Pretty bloody awful.
The Green Bay-San Francisco game was particularly egregious:
Midway through the second quarter at Lambeau Field, there was an offensive pass interference call on Green Bay’s James Jones that Gierke considered questionable. But during the same drive, San Francisco free safety Dashon Goldson was called for pass interference on Packers tight end Jermichael Finley and the infraction was flagged by the linesman, not the official in the end zone. The official in the end zone left his post to ask the linesman what he saw, which led to an incident between Finley and another San Francisco defensive back.
“(The official in the end zone) left his primary responsibility,” Gierke said. “You don’t turn your back on players. He left because he wanted to see what the other guy called. It should have been his call.
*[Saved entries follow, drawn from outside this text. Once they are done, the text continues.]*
Lemma told_sublist k news : told env k news `sublist_of` news.*1.
Proof.
  revert news. induction k as [|x k IH]; intros [|y news]; cbn [told fmap list_fmap]; try (apply sublist_nil_l || done).
  destruct (env_uffd_fork env x.1); cbn [app]; [by apply sublist_skip|by apply sublist_cons].
Qed.
Lemma told_length k news :
  length k = length news → length (told env k news) = length (List.filter (λ x, env_uffd_fork env x.1) k).
Proof.
  revert news. induction k as [|x k IH]; intros [|y news] Hl; try done. injection Hl as Hl. cbn [told List.filter].
  destruct (env_uffd_fork env x.1); cbn [app length]; by rewrite (IH _ Hl).
Qed.
Lemma told_all_told s m l news :
  Forall2 (is_copy env m) (kept l) news → Forall (λ x, ms_areas s !! x.1 = None) news → NoDup news.*1 →
  told_all env l s (told env (kept l) news).
Proof.
  intros Hc%Forall2_length Hf Hd. pose proof (told_sublist (kept l) news) as Hs. split; [by apply told_length|].
  split; [by eapply sublist_NoDup|]. apply Forall_forall. intros v Hv. eapply elem_of_sublist in Hv; [|exact Hs].
  rewrite Forall_forall in Hf. apply list_elem_of_fmap in Hv as (y&->&Hy). by apply Hf.
Qed.
Lemma handed_none s : handed_over [] s = s.
Proof. unfold handed_over, uffd_refs. cbn [foldr]. replace (∅ ⊎ ms_refs s) with (ms_refs s) by multiset_solver. by destruct s. Qed.
Lemma given_back_refl s (P : list nat → Prop) :
  ∃ uf, given_back (handed_over uf s) (St s (ms_mms s) (ms_areas s) (ms_refs s) (ms_committed s) (ms_rcu s)) ∧ (uf ≠ [] → P uf).
Proof. exists []. split; [|done]. left. rewrite handed_none. symmetry. apply St_id. Qed.
(** The area that was being copied when the copy failed. *)
Lemma given_back_pend s uf p :
  (∀ v a, p = Some (v, a) → ms_areas s !! v = None) →
  given_back (handed_over uf s) (St s (ms_mms s) (pend_areas p (ms_areas s)) (pend_refs p ⊎ (uffd_refs uf ⊎ ms_refs s)) (ms_committed s) (ms_rcu s ++ pend_rcu p)).
Proof.
  intros Hp. destruct p as [[v a]|]; cbn [pend_areas pend_refs pend_rcu].
  - right. exists v. split; [done|]. specialize (Hp v a eq_refl).
    assert (mwp (vm_area_free_rcu_cb v) (St s (ms_mms s) (<[v := a]> (ms_areas s)) (bare_refs v a ⊎ (uffd_refs uf ⊎ ms_refs s)) (ms_committed s) (ms_rcu s))
      (λ _ s', s' = handed_over uf s)) as Hw; [|apply mwp_inv in Hw as ([]&s'&Hs&->); exact Hs].
    unfold vm_area_free_rcu_cb, __vm_area_free, vma_lock_free. apply mwp_bind. eapply w_area_at; [apply lookup_insert_eq|]. cbn beta. apply mwp_bind.
    set (R := uffd_refs uf ⊎ ms_refs s).
    assert (∀ Q, Q tt (St s (ms_mms s) (<[v := a]> (ms_areas s)) ({[+ area_lock v +]} ⊎ ({[+ area_mem v +]} ⊎ R)) (ms_committed s) (ms_rcu s)) →
      mwp (for_some (vm_anon_name a) (λ n, drop (anon_name n))) (St s (ms_mms s) (<[v := a]> (ms_areas s)) (bare_refs v a ⊎ R) (ms_committed s) (ms_rcu s)) Q) as Hn.
    { intros Q HQ. unfold bare_refs, for_some. clearbody R. destruct (vm_anon_name a) as [n|]; cbn [opt_ref].
      - replace ({[+ area_mem v; area_lock v +]} ⊎ {[+ anon_name n +]} ⊎ R) with ({[+ anon_name n +]} ⊎ ({[+ area_lock v +]} ⊎ ({[+ area_mem v +]} ⊎ R))) by multiset_solver. by apply w_put.
      - apply mwp_ret. by replace ({[+ area_mem v; area_lock v +]} ⊎ ∅ ⊎ R) with ({[+ area_lock v +]} ⊎ ({[+ area_mem v +]} ⊎ R)) by multiset_solver. }
    apply Hn. apply mwp_bind, w_put, w_free_area; [done|]. by destruct s.
  - left. unfold handed_over. rewrite app_nil_r. replace (∅ ⊎ (uffd_refs uf ⊎ ms_refs s)) with (uffd_refs uf ⊎ ms_refs s) by multiset_solver. by destruct s.
Qed.
Lemma refs_module_fails (U B H E R : gmultiset mobj) : U ⊎ (B ⊎ (H ⊎ (E ⊎ R))) = ∅ ⊎ (B ⊎ (∅ ⊎ (H ⊎ (E ⊎ (U ⊎ R))))).
Proof. multiset_solver. Qed.
Lemma refs_copy_fails (P L B H E R : gmultiset mobj) : P ⊎ (H ⊎ (E ⊎ (L ⊎ (B ⊎ R)))) = L ⊎ (B ⊎ (P ⊎ (H ⊎ (E ⊎ R)))).
Proof. multiset_solver. Qed.
Lemma uffd_no_lock uf m : mmap_lock m ∉ uffd_refs uf.
Proof. induction uf as [|v uf IH]; [multiset_solver|]. change (uffd_refs (v :: uf)) with ({[+ area_uffd v +]} ⊎ uffd_refs uf). multiset_solver. Qed.

(** What [dup_mm] needs of the memory map it copies. *)
Definition copyable (s : mstate) (oldmm : nat) (old : mm_struct) (l : areas) : Prop :=
  mm_ok s oldmm old l ∧ mm_holds s oldmm old l ∧ current_ok s ∧ locks_known s ∧ is_Some (ms_mms s !! init_mm).

Lemma dup_mm_spec s tsk oldmm old l :
  copyable s oldmm old l →
  mwp (dup_mm env tsk oldmm) s (λ r s', match r with
    | Some m => ms_mms s !! m = None ∧ copied_mm env s s' m old l
    | None => ∃ uf, given_back (handed_over uf s) s' ∧ (uf ≠ [] → mm_binfmt old ≠ None ∧ env_module env = false ∧ told_all env l s uf)
    end).
Proof.
  intros ((Ho&Hot&Hor&[Hnd HA]&Hoc&Hop)&Hh&(t&Ht&Hcm)&Hlk&Hinit). rewrite (St_id s) at 1. unfold dup_mm. apply mwp_bind. eapply w_mm_at; [exact Ho|]. cbn beta.
  apply mwp_bind, w_allocate_mm; [apply mwp_ret; by apply (given_back_refl s (λ uf, _ ∧ _ ∧ told_all env l s uf))|]. intros m Hm.
  apply mwp_bind. eapply w_mm_at; [apply lookup_insert_eq|]. cbn beta. apply mwp_bind.
  assert (m ≠ init_mm) as Hmi by (intros ->; destruct Hinit; congruence).
  assert (mm_refs oldmm old ⊆ ms_refs s) as Hmr by (etrans; [apply gmultiset_disj_union_subseteq_l|exact Hh]).
  assert (held l ⊆ ms_refs s) as Hhr by (etrans; [apply gmultiset_disj_union_subseteq_r|exact Hh]).
  eapply (w_mm_init env s m tsk _ old t); [done| |done|done| |].
  { eapply gmultiset_elem_of_subseteq; [|exact Hmr]. apply mm_refs_user_ns. }
  { apply mwp_ret. by apply (given_back_refl s (λ uf, _ ∧ _ ∧ told_all env l s uf)). }
  intros fl df. apply mwp_bind, w_take, mwp_bind. set (mm := mm_reset tsk fl df old <| mm_user_ns := mm_user_ns old |>).
  assert (mm_mt mm = [] ∧ mm_map_count mm = 0 ∧ mm_exe_file mm = None ∧ mm_users mm = 1 ∧ mm_count mm = 1 ∧ mm_user_ns mm = mm_user_ns old ∧ mm_binfmt mm = mm_binfmt old)
    as (Hmt&Hmc&Hme&Hmu&Hmn&Hmns&Hmb) by done.
  clearbody mm. set (B := base_refs m (mm_user_ns old)). set (R1 := {[+ uprobe_lock +]} ⊎ (B ⊎ ms_refs s)).
  assert (ms_refs s ⊆ R1) as Hsub by (etrans; apply gmultiset_disj_union_subseteq_r).
  eapply (w_dup_mmap env s m oldmm (ms_mms s) (ms_areas s) R1 (ms_committed s) (ms_rcu s) l mm old Hm Ho Hot Hor); [|by etrans| |done..| |].
  { eapply Forall_impl; [exact HA|]. by intros ? [? _]. }
  { etrans; [|exact Hsub]. etrans; [|exact Hmr]. apply mm_refs_exe. }
  - intros acc uf mm0 mm' -> Hc Htold. cbn [negb Z.eqb].
    replace (uffd_refs uf ⊎ (held acc ⊎ (exe_refs (mm_exe_file old) ⊎ R1))) with ({[+ uprobe_lock +]} ⊎ (uffd_refs uf ⊎ (B ⊎ (held acc ⊎ (exe_refs (mm_exe_file old) ⊎ ms_refs s)))))
      by (subst R1; apply refs_uprobe).
    apply mwp_bind, w_put, mwp_bind. eapply w_upd_mm; [apply lookup_insert_eq|]. rewrite insert_insert_eq. apply mwp_bind. eapply w_mm_at; [apply lookup_insert_eq|]. cbn beta.
    match goal with |- context [<[m := ?x]> (ms_mms s)] => set (mm5 := x) end.
    assert (partial_copy m (ms_areas s) mm mm5 acc [] ∧ mm_ok (St s (<[m := mm5]> (ms_mms s)) (insert_areas acc (ms_areas s)) ∅ 0 []) m mm5 (rev acc) ∧
      mm_exe_file mm5 = mm_exe_file old ∧ Forall2 (is_copy env m) (kept l) (rev acc)) as (Hpc&Hok&He5&Hcopies).
    { by eapply copying_done. }
    clearbody mm5. destruct (pc_same _ _ _ _ _ _ Hpc) as (Hu5&Hc5&Hn5&Hb5).
    assert (∀ R', R' = uffd_refs uf ⊎ (mm_refs m mm5 ⊎ (held (rev acc) ⊎ ms_refs s)) →
      copied_mm env s (St s (<[m := mm5]> (ms_mms s)) (insert_areas acc (ms_areas s)) R' (ms_committed s + sum_over area_charge acc) (ms_rcu s)) m old l) as Hdone.
    { intros R' ->. exists mm5, (rev acc). rewrite <-Htold. destruct Hok as (_&Hok). assert (insert_areas acc (ms_areas s) = insert_areas (rev acc) (ms_areas s)) as Hsubs by (apply insert_areas_perm; [apply Hpc|apply Permutation_rev]).
      split; [split; [apply lookup_insert_eq|exact Hok]|]. split; [done|]. split; [done|].
      split; [by rewrite (sum_perm _ (rev acc) acc) by (symmetry; apply Permutation_rev)|]. split_and!; try done; try congruence.
      rewrite <-Permutation_rev. apply Hpc. }
    rewrite mm_refs_base, He5, Hn5, Hmns, (held_perm (rev acc) acc) in Hdone by (symmetry; apply Permutation_rev). fold B in Hdone.
    destruct (mm_binfmt mm5) as [b|] eqn:Hbin; cbn [opt_ref] in Hdone; [destruct (env_module env) eqn:Hmod|].
    + apply mwp_bind, w_share; [|apply mwp_ret; split; [done|apply Hdone, refs_done]]. rewrite !gmultiset_elem_of_disj_union. do 4 right.
      eapply gmultiset_elem_of_subseteq; [|exact Hmr]. apply mm_refs_module. congruence.
    + assert (mmap_lock m ∉ ms_refs s) as Hno by (by apply Hlk).
      rewrite refs_module_fails. change ∅ with (if 0 =? 0 then ∅ else {[+ uprobe_lock +]} : gmultiset mobj) at 1. rewrite <-He5. subst B. rewrite <-Hmns, <-Hn5.
      replace (ms_rcu s) with (ms_rcu s ++ pend_rcu None) by apply app_nil_r.
      eapply (w_free_pt s m mm mm5 acc [] None 0); try done.
      { rewrite gmultiset_elem_of_disj_union. intros [Hx|Hx]; [by apply uffd_no_lock in Hx|done]. }
      exists uf. split; [by apply given_back_pend|]. intros _. split; [congruence|]. split; [done|]. subst uf. eapply told_all_told; [exact Hcopies|rewrite <-Permutation_rev; apply Hpc|rewrite <-Permutation_rev; apply Hpc].
    + apply mwp_ret. split; [done|]. apply Hdone. apply refs_done_none.
  - intros r mm' acc rest p Hr Hpc Hp. rewrite (proj2 (Z.eqb_neq _ _) Hr). cbn [negb]. unfold failed_state. subst R1. rewrite refs_copy_fails. destruct (pc_same _ _ _ _ _ _ Hpc) as (_&_&Hn'&_). subst B. rewrite <-Hmns, <-Hn'.
    change {[+ uprobe_lock +]} with (if false then ∅ else {[+ uprobe_lock +]} : gmultiset mobj). rewrite <-(proj2 (Z.eqb_neq _ _) Hr).
    eapply (w_free_pt s m mm mm' acc rest p r); try done; [by apply Hlk|]. exists []. split; [|done].
    assert (∀ v a, p = Some (v, a) → ms_areas s !! v = None) as Hp' by (intros v a Hpv; by destruct (insert_areas_none _ _ _ (Hp v a Hpv))).
    pose proof (given_back_pend s [] p Hp') as Hg. by replace (uffd_refs [] ⊎ ms_refs s) with (ms_refs s) in Hg by (unfold uffd_refs; cbn [foldr]; multiset_solver).
Qed.
(** C25: fork copies a memory map or nothing: whatever call fails, and at whichever area, the copy
    ends without an oops; it is complete, with its own references for all that it uses, or
    everything it took is given back and the state is as before, once RCU has freed the area
    that was being copied.  Only when the module of the binary format is going away do the
    contexts of userfaultfd that follow forks keep the news of a fork that then fails. *)
Theorem dup_mm_all_or_nothing s tsk oldmm old l :
  copyable s oldmm old l →
  mwp (dup_mm env tsk oldmm) s (λ r s', match r with
    | Some m => ms_mms s !! m = None ∧ copied_mm env s s' m old l
    | None => ∃ uf, given_back (handed_over uf s) s' ∧ (uf ≠ [] → mm_binfmt old ≠ None ∧ env_module env = false ∧ told_all env l s uf)
    end).
Proof. apply dup_mm_spec. Qed.

(** The last user of a memory map gives back everything the map and its areas hold, and
    nothing else. *)
Theorem mmput_releases s m mm l R :
  mm_ok s m mm l → mm_users mm = 1 → mm_count mm = 1 → m ≠ init_mm → ms_refs s = held l ⊎ (mm_refs m mm ⊎ R) → mmap_lock m ∉ R →
  mwp (mmput m) s (λ _ s', s' = s <| ms_mms := delete m (ms_mms s) |> <| ms_areas := remove_areas l (ms_areas s) |> <| ms_refs := R |>
                                 <| ms_committed := ms_committed s - sum_over area_charge l |>).
Proof.
  intros (Hm&Ht&_&Ho&Hn&_) Hu Hc Hi HR Hlk. rewrite (St_id s) at 1. rewrite HR. rewrite <-(insert_delete_id (ms_mms s) m mm Hm) at 1.
  eapply (w_mmput_last s m mm l []); try done; [apply lookup_delete_eq|by rewrite app_nil_r].
Qed.
(** C26: A process that forks and whose copy of the memory then ends leaves the memory as it
    was: the copy takes exactly what its last user gives back.  Outside the memory of the
    two processes there remains, when the copy was made, one reference per copied area
    whose userfaultfd follows forks, with the context that was told of the fork, and
    nothing when there is no such area; when the copy failed there remains nothing but
    perhaps one area that the next grace period frees, and those same references if the
    failure is that the module of the binary format is going away. *)
Theorem fork_exit_identity s tsk oldmm old l :
  copyable s oldmm old l →
  mwp (m ← dup_mm env tsk oldmm; for_some m mmput;; mret (bool_decide (is_Some m))) s (λ made s', ∃ uf,
    if made then s' = handed_over uf s ∧ told_all env l s uf
    else given_back (handed_over uf s) s' ∧ (uf ≠ [] → mm_binfmt old ≠ None ∧ env_module env = false ∧ told_all env l s uf)).
Proof.
  intros Hcp. pose proof Hcp as (_&_&_&Hlk&Hinit). apply mwp_bind. eapply mwp_mono; [by apply dup_mm_spec|].
  intros [m|] s'; [|intros (uf&Hg); apply mwp_bind, mwp_ret, mwp_ret; by exists uf].
  intros [Hm (mm&news&(_&Ht&_&Ho&Hn&_)&Hcs&HR&HC&Hu&Hc&_&_&_&HM&Hf&HA&Hq&Hw&Htk&Hcur)]. set (uf := told env (kept l) news) in *.
  assert (s' = St s (<[m := mm]> (ms_mms s)) (insert_areas news (ms_areas s)) (held news ⊎ (mm_refs m mm ⊎ (uffd_refs uf ⊎ ms_refs s)))
    (ms_committed s + sum_over area_charge news) (ms_rcu s)) as ->.
  { rewrite (St_id s'), HM, HA, HC, Hq, HR. rewrite refs_exit. unfold St. destruct s, s'; cbn in *. by subst. }
  apply mwp_bind. cbn [for_some].
  eapply (w_mmput_last s m mm news []); [done|intros ->; destruct Hinit; congruence|done|done|by rewrite app_nil_r|done|done|done| |].
  { rewrite gmultiset_elem_of_disj_union. intros [Hx|Hx]; [by apply uffd_no_lock in Hx|by apply Hlk in Hx]. }
  apply mwp_ret. rewrite bool_decide_true by done. exists uf. split; [|destruct Ho; by eapply told_all_told].
  rewrite remove_insert_areas by done. replace (ms_committed s + sum_over area_charge news - sum_over area_charge news) with (ms_committed s) by lia. by destruct s.
Qed.
End fork.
“He stopped officiating, basically.”
Earlier in that game, there was a false start by 49ers left tackle Joe Staley. And at the start of the fourth quarter, Randall Cobb’s 75-yard punt return for a touchdown was flagged for an illegal block in the back but then overturned.
As Seattle drove down the field late in the fourth quarter, referee Bruce Hermansen granted the Seahawks an extra timeout. The crew gathered and began deliberations, delaying play with about 90 seconds remaining on the game clock. After about five minutes of review the crew came back with the wrong answer and ruled Seattle had one timeout remaining.
Here is what head referee Bruce Hermansen had to say following the conclusion of the game, which Arizona won 20-16.
“It was my error. We gave them (SEA) the additional timeout because of the incomplete pass stopping the clock before the injury occurred. When in effect, the clock has no bearing on the play at all, whether it’s stopped or running, we should not have given them (SEA) the additional timeout.
Of course, my Seahawks still couldn’t take score to win the game….
Which is too bad, not only because it would have been a win for my team, but because it would have been an example of the scabs robbing a team (and its outraged fanbase) of a win and possibly a playoff appearance. The pressure on the NFL after that happened would have been (and will be) enormous.
As Laura Clawson writes, the NFL Players Association is really worried about the safety of their members. But the NFL has always put profit ahead of player safety and locking out the referees is no exception.